Edward dedicates his novel to Susan and says she inspired it. The hero, which she visualizes as him, loses his wife and daughter to rape and murder when he lacks the brute force to oppose the three brutes.  Where in real life Edward watched Hutton drive Susan away after her abortion, in the  novel he watches his wife and daughter (who in Susan’s visualization resemble her and her daughter) driven away by the abductors. Edward lost Susan to her adoption of her mother’s values, i.e., to the shallow gloss of the stylish elitist life. In the novel he loses her to savages, evil night creatures, antithetical to the elegants but in effect equivalent. 

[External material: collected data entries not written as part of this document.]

Lemma while_body_is_read ops : Forall is_read ops -> forallb (readable true) ops = true ->
  forall n fuel d base lines i rest pos w, base < 4 * d ->
  drop i lines = show_ops d ops ++ rest -> stops base rest = true ->
  (last_holds open_if ops = true -> no_else rest = true) ->
  length (drop i lines) < n -> 2 * length (drop i lines) + 1 <= fuel ->
  while_lines (parse_block fuel) (parse_while_block fuel) n fuel lines base pos w i =
  (i + length (show_ops d ops), Ok (with_body w ops)).
Proof.
  induction 1 as [|op ops Hop _ IH]; intros Hr n fuel d base lines i rest pos w Hd Hat Hs He Hn Hf.
  - destruct n as [|n]; [lia|]. cbn [while_lines]. reader_step i i. cbn [length show_ops flat_map].
    assert (with_body w [] = w) as -> by (destruct w; unfold with_body; cbn; by rewrite app_nil_r).
    rewrite Nat.add_0_r. destruct rest as [|line rest].
    + by rewrite (at_end Hat).
    + rewrite (at_line Hat). apply andb_prop in Hs as [_ Hs2]. by rewrite Hs2.
  - cbn [forallb] in Hr. apply andb_prop in Hr as [Hr Hrs]. destruct n as [|n]; [lia|]. cbn [while_lines].
    assert (drop i lines = show d op ++ (show_ops d ops ++ rest)) as Hat' by (by rewrite Hat, app_assoc).
    destruct (show_head d op) as [more Hm]. pose proof Hat' as Hl. rewrite Hm in Hl. cbn [app] in Hl.
    pose proof (first_solid _ _ Hr) as Hso. reader_step i i. rewrite (at_line Hl), indent_solid by done.
    rewrite (proj2 (Nat.leb_gt _ _)) by lia.
    rewrite (stm_bind_eq _ _ i (i + length (show d op)) (with_body w [op])).
    2: { apply (while_line_is_read op Hop Hr fuel d lines i (show_ops d ops ++ rest)); try done.
         - by apply (stops_ops d base ops true); [..|lia].
         - intros Ho. destruct ops as [|op' ops]; [by apply He|by apply (no_else_ops d op' ops true)]. }
    pose proof (f_equal length Hat') as Hlen. rewrite length_app in Hlen.
    assert (1 <= length (show d op)) by (rewrite Hm; cbn; lia).
    pose proof (at_after Hat') as Hat2.
    rewrite (IH Hrs n fuel d base lines _ rest pos (with_body w [op]) Hd Hat2 Hs); [..|rewrite Hat2; lia].
    + f_equal; [unfold show_ops; cbn [flat_map]; rewrite length_app; lia|].
      unfold with_body. cbn. by rewrite <- app_assoc.
    + intros Hl1. apply He. by destruct ops.
    + rewrite Hat2. lia.
Qed.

     (2) A Christopher Wool-like painting spells out three layered syllables of “Revenge.”  In the novel the hero avenges his wife and daughter by killing one of the assailants and identifying another for prosecution. He seems to kill himself in the process. As his character turns from civilized husband into illegal killer, he demonstrates the moral cost of abandoning the “weakness” of the civilized, honest citizen. So his novel is a form of revenge against Susan for having left him because of his softness. 
The novel’s power proves Susan was wrong to have lost faith in him as a writer. Her own dissatisfaction with her luxurious life (and husband) and her high-quality art gallery similarly proves she was wrong to have abandoned her initial calling, making art, which paralleled her leaving him. In her new life she can’t sleep because — despite her elegance, status, culture and material success — she is still the “nocturnal animal” Edward called her, a person of imagination and creativity. She can’t sleep because she denied both her own nature as an artist and her love for Edward. The film ends with her alone in the restaurant where she was to meet Edward. He’s standing her up, just when she seems set to take him back (witness her removal of her bright red lipstick and her plotted décolletage), is a second revenge. It’s not a vicious revenge, though, just a reminder of what he warned earlier. When you reject a true love  — or one’s essential self — it can’t simply be recovered. 
There’s yet another revenge here. As Edward’s novel avenges her abandoning him, Ford’s film takes a kind of revenge upon the society in which he has made his fame and fortune as a top-drawer fashion designer. Susan’s scene with her mother, the gallery scenes and her husband’s betrayal define Ford’s other, non-film professional world as shallow, materialistic, dishonest and vain. In fact, the scenes of Susan’s real life have such artificial performances and are so shot with the glossy colours and composition of  luxury product advertising, that her reality seems artificial. Her visualization of Edward’s novel, with its vulgarity, violence and vile characters, seems realistic. 

(3) John Currin’s painting of a large nude woman distorted by an oval lens is another version of the coarse fleshy life that elegant art tends to ignore. Hence — in shocking contrast — the very obese nudes dancing through the opening titles and on screens in Susan’s exhibition. That show combines the large screen images with the fleshy women themselves on platforms, either in person or in 3-D sculptures.The latter ambiguity parallels the film’s shift between Susan’s life scenes, now or in flashback, and her visualization of her ex-husband’s novel. Art and life continually collide and overlap, because art evades reality even as it confronts it. Hence the novel’s plot line which breaks away from Edward’s earlier writing about himself (Susan’s complaint) and yet works out a form of his self-realization and self-presentation. 

     The tension and confusion between art and life have often been treated in film, but rarely with such complexity and moral engagement. The gallery world is far from the novel’s vile hicks but it has a similar rapacity and abusive treatment of the vulnerable. The novel’s family is driving to the artists town of Marfa when they are run off the road and destroyed. 
     The three settings — the NYC college world, the LA gallery scene, the arid waste of West Texas — provide a geographical summary of America. In the current climate they are also a cross-section of Donald Trump’s support: Susan’s arch-Republican parents, the corrupt and corrupting wealth of the elitist gallery and fashion scene and the violent sexist and racist Texas villains. Tom Ford is one of the people making American film great again.